County staff in the Emergency Operations Center during a tornado exerciseThe second day of the county’s three-day emergency exercise began at 8 a.m. as the focus shifted to recovery and cleanup from yesterday’s devastating fake tornadoes.

As of this afternoon, the emergency exercise has led to these simulated statistics:

  • 49 deaths
  • 595 injuries
  • $19 million in damage to school and county buildings
  • 100 residential and 44 commercial buildings damaged

As time passes from the actual incident, secondary impacts and issues start to become known and we’re addressing them in day 2 into day 3.

Here are five issues to think about today:

1.)    A damaged pump station started to dump raw sewage into Cub Run last night and residents were advised to stay out of Cub Run, Bull Run and Occoquan.

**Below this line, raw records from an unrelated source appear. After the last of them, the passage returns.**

Lemma stageEvent_advances lp v g next ev v' g' next' rel :
  ledger [] rel v → stageEvent Guest protoSize lp (v, g, next) ev = Ok (v', g', next') →
  advances ev rel v next v' next'.
Proof.
  intros HL. unfold stageEvent.
  set (va := recordAccepted protoSize ev v).
  assert (HLa : ledger [] rel va) by by apply recordAccepted_ledger.
  destruct (recordAccepted_fields ev v) as (Ea & Er & Es & Ew & Ep & _).
  fold va in Ea, Er, Es, Ew, Ep. clearbody va.
  destruct (if disabled va then _ else _) as [prop g1].
  set (emitted := match prop with Ok _ => _ | Err _ => _ end).
  destruct (evs ←? prop; proposal Guest lp va ev evs) as [w|e] eqn:Hc.
  - assert (walkAll (pv_walker va) emitted = Ok w) as Hw.
    { apply res_bind_ok in Hc as (evs & -> & Hc). by apply proposal_walks in Hc. }
    pose proof (deferStart_ledger rel ev emitted va w HLa Hw) as HLd.
    destruct (deferStart_fields ev emitted va w) as (Da & Dr & Ds & Dw & Dp).
    set (vd := deferStart _ _ _ _) in *.
    destruct (chargeJournal Guest protoSize lp emitted vd) as [v2 over] eqn:Hch.
    destruct (chargeJournal_fields _ _ _ _ _ Hch) as (Ca & Cr & Cs & Cw & Cp & Co & _).
    pose proof (chargeJournal_ledger _ _ _ _ _ _ _ Hch HLd) as HL2.
    destruct over; intros ([v3 n3] & Hf & [= <- _ <-])%res_bind_ok.
    + eapply stageFailure_advances; [..|exact Hf]; try congruence; [apply HL2|].
      intros Hn. exfalso. destruct (Co eq_refl) as [j Hj].
      unfold chargeJournal in Hch. rewrite Hj in Hch. by simplify_eq.
    + injection Hf as Hpub.
      eapply (publish_advances ev emitted rel v va v2); eauto; try congruence. by rewrite Cp.
  - destruct (chargeJournal Guest protoSize lp emitted va) as [v2 over] eqn:Hch.
    destruct (chargeJournal_fields _ _ _ _ _ Hch) as (Ca & Cr & Cs & Cw & Cp & Co & Cj).
    pose proof (chargeJournal_ledger _ _ _ _ _ _ _ Hch HLa) as HL2.
    destruct (if over then _ else _) as [e'|] eqn:He; [|by destruct over].
    intros ([v3 n3] & Hf & [= <- _ <-])%res_bind_ok.
    eapply stageFailure_advances; [..|exact Hf]; try congruence. apply HL2.
Qed.

(** ** One call *)

(** [stage_inv lp acc rel v]: the stage has been handed [acc], has released
    [rel], holds a journal only while a tool block of [acc] is open, and at the
    end of its last closed scope the two streams passed the verifier. *)
Record stage_inv lp (acc rel : list pbEvent) v : Prop := {
  si_accepted : accepted v = acc;
  si_ledger : ledger [] rel v;
  si_pending : ∃ w, walkAll walker0 acc = Ok w ∧ pendingOf v ⊆ openBlocks w;
  si_settled : journal v = None ∨ pendingOf v ≠ ∅;
  si_scope : scopeStart v ≤ length acc;
  si_verified : scopeStart v = length acc → verifyViews acc (returned v) (lp_HasGrant Guest lp) = Ok tt }.

Lemma stage_inv_released lp acc rel v : stage_inv lp acc rel v → ∃ w, walkAll walker0 rel = Ok w.
Proof.
  intros [_ [H1 H2] _ _ _ _]. rewrite app_nil_r in H1. unfold held in H2.
  destruct (journal v) as [j|]; [naive_solver|]. subst. eauto.
Qed.

Lemma stage_inv_0 lp : stage_inv lp [] [] pluginState0.
Proof. split; auto; [done|]. by exists walker0. Qed.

While drinking water always remained safe during this exercise, we requested that people minimize water use for drinking, cooking and bathing.

  • Question to consider: Do you have enough bottled water in your home, workplace or elsewhere to last three days?

2.)    Domestic animals were found wandering after the storm. Animal control practiced responding and setting up proper facilities for lost animals.

  • Question to consider: Are your animals properly tagged, immunized and registered?

3.)    Two more shelters opened today bringing the total to five locations where people can stay.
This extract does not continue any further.